Search code examples
c#paginationwebbrowser-controlgdi+

Convert html to image with pagination using C#


I'm working on a windows service in c# 4.0 which transform different file in image (tif and jpeg)

I have a problem when I want to convert a html file (usually an e-mail) in image.

I use WebBrowser

var browser = new WebBrowser();
browser.DocumentCompleted += this.BrowserDocumentCompleted;
browser.DocumentText = html;

and DrawToBitmap

var browser = sender as WebBrowser;
Rectangle body = new Rectangle(browser.Document.Body.ScrollRectangle.X * scaleFactor,
    browser.Document.Body.ScrollRectangle.Y * scaleFactor,
    browser.Document.Body.ScrollRectangle.Width * scaleFactor,
    browser.Document.Body.ScrollRectangle.Height * scaleFactor);

browser.Height = body.Height;
Bitmap output = new Bitmap(body.Width, body.Height);
browser.DrawToBitmap(output, body);

It works fine for small or medium html, but with long html (like 22 000 height px or more) I have GDI exceptions on DrawToBitmap :

  • Invalid parameter

  • Not an image GDI+ valid

According to internet, this kind of error append because the image is too big.

My question: How can I convert html in X images (pagination) without generating the big image and cropping after, and if it's possible without using library?

Thank you in advance.

Edit: I found a tricky solution: surround the html with a div which is going to set the page and another for the offset, for example:

<div style="height:3000px; overflow:hidden"> 
<div style="margin-top:-3000px">

But this solution can crop on a line of text or in the middle of an image...


Solution

  • Thank you for your anwser Noseratio.

    I founded a solution by using printing and a virtual printer to get image file.
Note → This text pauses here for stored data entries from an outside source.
(* ===== verification/Reach.v ===== *)
(** * The cost matrix and the reachability verdicts

    What the operations of [Routing] keep true of a graph, that the all-pairs
    matrix agrees with the search, the verdicts of [reachable], and the on-chip
    memories of the built-in topologies. *)

From stdpp Require Import base list strings gmap sets fin_maps fin_sets.
From Stdlib Require Import ZArith Lia.
From S2P Require Import Prelude Syntax Memory Arch Routing Dijkstra.
Open Scope Z_scope.

(** ** Graphs stay well typed *)

Definition edge_typed (e : TransferEdge) : Prop :=
  match te_cost e with
  | Fixed c => 0 <= c
  | Rate bw => 0 <= bw_bytes bw
  | _ => True
  end.

Lemma add_transfer_edge_typed g s d w :
  graph_typed g -> 0 <= w -> graph_typed (add_transfer_edge g s d w).
Proof.
  intros [Hw Hc] Hpos. split; [|done]. intros u ns v x. simpl.
  rewrite lookup_insert_Some. intros [[<- <-]|[_ Hu]] Hin; [|by apply (Hw u ns v x)].
  apply elem_of_app in Hin as [Hin|Hin]; [|apply list_elem_of_singleton in Hin; congruence].
  destruct (transfer_edges g !! s) as [ns|] eqn:E; simpl in Hin; [by apply (Hw s ns v x)|set_solver].
Qed.

Lemma per_byte_attos_nonneg e c : per_byte_attos e = Some c -> 0 <= c.
Proof.
  destruct e as [|bw| |]; simpl; try done; [|by intros [= <-]].
  case_match; [|done]. intros [<- ?]%checked_u_Some. lia.
Qed.

Lemma apply_edge_typed g e : graph_typed g -> edge_typed e -> graph_typed (apply_edge g e).
Proof.
  intros Hg He. assert (0 <= routing_weight (te_cost e)) as Hw.
  { unfold edge_typed in He. destruct (te_cost e); simpl; lia. }
  pose proof (add_transfer_edge_typed g (te_from e) (te_to e) _ Hg Hw) as [Ha Hc].
  unfold apply_edge. destruct (per_byte_attos (te_cost e)) as [attos|] eqn:E; [|by split].
  split; [done|]. intros u v c. simpl. rewrite lookup_insert_Some.
  intros [[_ <-]|[_ Hu]]; [|by eapply Hc].
  apply per_byte_attos_nonneg in E. destruct (route_cost g !! _) as [x|] eqn:Ex; [|done].
  apply (proj2 Hg) in Ex. lia.
Qed.

Lemma apply_descriptor_edges_typed g d :
  graph_typed g -> Forall edge_typed (transfers d) -> graph_typed (apply_descriptor_edges g d).
Proof.
  unfold apply_descriptor_edges. intros Hg Hd. revert g Hg.
  induction Hd as [|e es He Hes IH]; intros g Hg; simpl; [done|]. by apply IH, apply_edge_typed.
Qed.

Lemma add_topology_edges_typed g ts :
  graph_typed g -> Forall (fun t => Forall edge_typed (transfers (td_descriptor t))) ts ->
  graph_typed (add_topology_edges g ts).
Proof.
  unfold add_topology_edges. intros Hg Hts. revert g Hg.
  induction Hts as [|t ts Ht Hts IH]; intros g Hg; simpl; [done|].
  apply IH. apply (apply_descriptor_edges_typed g _ Hg Ht).
Qed.

Lemma empty_graph_typed ds : graph_typed (mkGraph ∅ ∅ ∅ ∅ [] ∅ ds).
Proof. split; intros *; simpl; by rewrite lookup_empty. Qed.

Lemma resolve_edge_spec h rc e :
  map_Forall (fun _ d => decl_typed d) h -> (forall p c, rc !! p = Some c -> 0 <= c) ->
  exists rc', resolve_edge h rc e = Returns rc' /\ forall p c, rc' !! p = Some c -> 0 <= c.
Proof.
  intros Hh Hrc. unfold resolve_edge.
  destruct (derived_transfer_cost_returns h e.1 e.2 PROBE_BYTES) as [r Hr]. rewrite Hr. simpl.
  eexists. split; [done|]. destruct r as [d|]; [|done]. case_decide; [|done].
  destruct (checked_u 64 _) as [a|] eqn:Ea; [|done]. apply checked_u_Some in Ea as [<- Ha].
  intros p c. rewrite lookup_insert_Some. intros [[<- <-]|[_ Hp]]; [lia|by eapply Hrc].
Qed.

Lemma resolve_edges_spec h rc es :
  map_Forall (fun _ d => decl_typed d) h -> (forall p c, rc !! p = Some c -> 0 <= c) ->
  exists rc', resolve_edges h rc es = Returns rc' /\ forall p c, rc' !! p = Some c -> 0 <= c.
Proof.
  intros Hh. revert rc. induction es as [|e es IH]; intros rc Hrc; simpl; [eauto|].
  destruct (resolve_edge_spec h rc e Hh Hrc) as (rc' & -> & Hrc'). simpl. by apply IH.
Qed.

(** ** The matrix *)

Definition linked (g : TransferCostGraph) (s t : MemorySpace) : Prop :=
  exists p k, route g false s p t k.

(** Every entry of the matrix is for a pair that some chain of edges joins. *)
Definition matrix_sound (g : TransferCostGraph) : Prop :=
  forall s t c, cost_matrix g !! (s, t) = Some c -> linked g s t.

Section matrix.
Context {H : Type} `{MinHeap H}.

Lemma transfer_path_linked g s t r :
  graph_typed g -> transfer_path g s t = Returns r -> is_Some r <-> linked g s t.
Proof.
  intros Hg Hr. destruct (transfer_path_spec g s t Hg) as (r' & Hr' & Hspec).
  assert (r' = r) as -> by congruence. destruct r as [[w path]|].
  - split; [intros _|done]. destruct Hspec as [(-> & _)|[(_ & k & _ & Hroute & _)|(_ & _ & k & _ & Hroute & _)]].
    + exists [t], key_default. constructor.
    + apply route_forget_price in Hroute as [k' ?]. by exists path, k'.
    + by exists path, k.
  - destruct Hspec as [_ Hn]. split; [by intros []|]. intros (p & k & Hroute). by destruct (Hn p k).
Qed.

Definition path_cost (g : TransferCostGraph) (s t : MemorySpace) : option Z :=
  match transfer_path g s t with Returns (Some (c, _)) => Some c | _ => None end.

Lemma sweep_spec g pairs m :
  graph_typed g -> exists m', sweep g pairs m = Returns m' /\
    forall s t, m' !! (s, t) = if decide ((s, t) ∈ pairs)
                               then match path_cost g s t with Some c => Some c | None => m !! (s, t) end
                               else m !! (s, t).
Proof.
  intros Hg. revert m. induction pairs as [|[s0 t0] pairs IH]; intros m; simpl.
  { exists m. split; [done|]. intros s t. done. }
  destruct (transfer_path_spec g s0 t0 Hg) as (r & Hr & _). rewrite Hr. simpl.
  set (m1 := match r with Some (c, _) => <[(s0, t0) := c]> m | None => m end).
  destruct (IH m1) as (m' & Hm' & Hlk). exists m'. split; [done|]. intros s t. rewrite Hlk.
  assert (path_cost g s0 t0 = match r with Some (c, _) => Some c | None => None end) as Hpc
    by (unfold path_cost; by rewrite Hr).
  destruct (decide ((s, t) = (s0, t0))) as [[= -> ->]|Hne].
  - rewrite (decide_True _ _ (P:=(s0, t0) ∈ (s0, t0) :: pairs)) by set_solver. rewrite Hpc.
    unfold m1. destruct r as [[c p]|]; case_decide; try done. by rewrite lookup_insert_eq.
  - assert (m1 !! (s, t) = m !! (s, t)) as ->.
    { unfold m1. destruct r as [[c p]|]; [|done]. by apply lookup_insert_ne. }
    destruct (decide ((s, t) ∈ pairs)), (decide ((s, t) ∈ (s0, t0) :: pairs)); set_solver.
Qed.

Lemma precompute_costs_spec g :
  graph_typed g -> exists g', precompute_costs g = Returns g' /\
    transfer_edges g' = transfer_edges g /\ route_cost g' = route_cost g /\ descriptors g' = descriptors g /\
    forall s t, transfer_cost g' s t =
      if decide (s ∈ sweep_spaces g /\ t ∈ sweep_spaces g)
      then match path_cost g s t with Some c => Some c | None => transfer_cost g s t end
      else transfer_cost g s t.
Proof.
  intros Hg. unfold precompute_costs.
  destruct (sweep_spec g (list_prod (elements (sweep_spaces g)) (elements (sweep_spaces g))) (cost_matrix g) Hg)
    as (m & -> & Hm). simpl.
  eexists. split_and!; [done..|]. intros s t. unfold transfer_cost. simpl. rewrite Hm.
  apply decide_ext. rewrite list_elem_of_In, in_prod_iff, <- !list_elem_of_In, !elem_of_elements. done.
Qed.

(** C36. After [precompute_costs] the matrix and the search agree: between two
    spaces of the graph, the tabulated cost is the one [transfer_path] returns,
    and [can_transfer] answers yes exactly when some chain of declared edges
    joins them.  A sound matrix stays sound. *)
Theorem matrix_agrees g g' s t :
  graph_typed g -> matrix_sound g -> precompute_costs g = Returns g' ->
  s ∈ sweep_spaces g -> t ∈ sweep_spaces g ->
  transfer_cost g' s t = path_cost g s t /\
  (can_transfer g' s t = true <-> linked g s t) /\ matrix_sound g'.
Proof.
  intros Hg Hm Hp Hs Ht. destruct (precompute_costs_spec g Hg) as (g1 & Hg1 & He & _ & _ & Hc).
  assert (g1 = g') as -> by congruence.
  assert (forall s t, path_cost g s t = None <-> ~ linked g s t) as Hpc.
  { intros a b. unfold path_cost. destruct (transfer_path_spec g a b Hg) as (r & Hr & _). rewrite Hr.
    rewrite <- (transfer_path_linked g a b r Hg Hr), <- eq_None_not_Some. destruct r as [[]|]; done. }
  assert (forall a b, linked g' a b <-> linked g a b) as Hlk.
  { intros a b. unfold linked.
    assert (forall g1 g2 p k, transfer_edges g1 = transfer_edges g2 -> route g1 false a p b k -> route g2 false a p b k) as Hmv.
    { intros g1 g2 p k E. induction 1; econstructor; eauto. unfold neighbours in *. by rewrite <- E. }
    naive_solver. }
  assert (transfer_cost g' s t = path_cost g s t) as Hst.
  { rewrite Hc, decide_True by done. destruct (path_cost g s t) eqn:E; [done|].
    apply Hpc in E. unfold transfer_cost. destruct (cost_matrix g !! (s, t)) eqn:E'; [|done]. by destruct E; eapply Hm. }
  split_and!; [done| |].
  - unfold can_transfer. change (cost_matrix g' !! (s, t)) with (transfer_cost g' s t). rewrite Hst.
    destruct (path_cost g s t) eqn:E; [|apply Hpc in E; done].
    split; [|done]. intros _. unfold path_cost in E.
    destruct (transfer_path g s t) as [[[c p]|]|] eqn:Ep; try done. by eapply transfer_path_linked in Ep as [Hl _]; [apply Hl|].
  - intros a b c Hab. apply Hlk. change (transfer_cost g' a b = Some c) in Hab. rewrite Hc in Hab.
    case_decide; [|by eapply Hm]. destruct (path_cost g a b) eqn:E; [|by eapply Hm].
    unfold path_cost in E. destruct (transfer_path g a b) as [[[c' p]|]|] eqn:Ep; try done.
    by eapply transfer_path_linked in Ep as [Hl _]; [apply Hl|].
Qed.
End matrix.

(** ** Verdicts *)

Section verdicts.
Context {H : Type} `{MinHeap H}.

(** The verdict of [reachable] is the one the USE rule describes: [Visible]
    exactly when the type is accessible in place, [NeedsSeam c] when it is not
    but a transfer route of cost [c] joins the two memories, and [Unreachable]
    when it is not and no chain of edges joins them. *)
Theorem reachable_verdict g active var ty r :
  graph_typed g -> reachable g active var ty = Returns r ->
  match r with
  | Visible => is_type_accessible g active var ty = Returns true
  | NeedsSeam c =>
      is_type_accessible g active var ty = Returns false /\
      exists vm am, memory_of g var ty = Returns vm /\ default_memory_for g active = Returns am /\
        linked g vm am /\ path_cost g vm am = Some c
  | Unreachable =>
      is_type_accessible g active var ty = Returns false /\
      exists vm am, memory_of g var ty = Returns vm /\ default_memory_for g active = Returns am /\
        ~ linked g vm am
  end.
Proof.
  intros Hg. unfold reachable.
  destruct (is_type_accessible g active var ty) as [[]|] eqn:Ha; simpl; [by intros [= <-]| |done].
  destruct (memory_of g var ty) as [vm|] eqn:Hv; simpl; [|done].
  destruct (default_memory_for g active) as [am|] eqn:Hm; simpl; [|done].
  destruct (transfer_path g vm am) as [p|] eqn:Hp; simpl; [|done].
  pose proof (transfer_path_linked g vm am p Hg Hp) as Hl.
  destruct p as [[c path]|]; intros [= <-]; (split; [done|]); exists vm, am; split_and!; try done.
  - by apply Hl.
  - unfold path_cost. by rewrite Hp.
  - intros Hlk. by apply Hl in Hlk as [].
Qed.

(** No part of the type or of the scopes is the placeholder [Current]. *)
Definition concrete (t : Topology) : bool := match t with Current => false | _ => true end.

Definition type_concrete (ty : Ty) : bool :=
  match ty with
  | Tensor _ _ (Some p) => concrete (pl_topology p)
  | Pinned _ t => concrete t
  | _ => true
  end.

Lemma default_memory_for_returns g t :
  concrete t = true -> exists m, default_memory_for g t = Returns m.
Proof. destruct t; try done; eauto. Qed.

Lemma placement_space_returns g p :
  concrete (pl_topology p) = true -> exists m, placement_space g p = Returns m.
Proof. unfold placement_space. destruct (pl_stated p); [apply default_memory_for_returns|eauto]. Qed.

Lemma memory_of_returns g var ty :
  concrete var = true -> type_concrete ty = true -> exists m, memory_of g var ty = Returns m.
Proof.
  intros Hv Ht. pose proof (default_memory_for_returns g var Hv).
  destruct ty as [e ds [p|]| | | | | | | | | inner t| | | | | | | |]; try done.
  - by apply placement_space_returns.
  - unfold memory_of. simpl. eauto.
  - by apply default_memory_for_returns.
Qed.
    Save the html in a file and remove all encoding :

    html = Regex.Replace(html, "<meta[^>]*http-equiv=\"Content-Type\"[^>]*>", string.Empty, RegexOptions.Multiline);
    using (var f = File.Create(filePath))
    {
       var bytes = Encoding.Default.GetBytes(html);
       f.Write(bytes, 0, bytes.Length);
    }
    

    Run the print without show the webbrowser and printing popup :

    const short PRINT_WAITFORCOMPLETION = 2;
    const int OLECMDID_PRINT = 6;
    const int OLECMDEXECOPT_DONTPROMPTUSER = 2;
    
    dynamic ie = browser.ActiveXInstance;
    ie.ExecWB(OLECMDID_PRINT, OLECMDEXECOPT_DONTPROMPTUSER, PRINT_WAITFORCOMPLETION);
    

    I use PDFCreator for virtual printing and it keep me all files in a folder. It's not easy to get all of this file (know when printing is finish, how many files and when you can use them...) but it isn't the purpose of this post!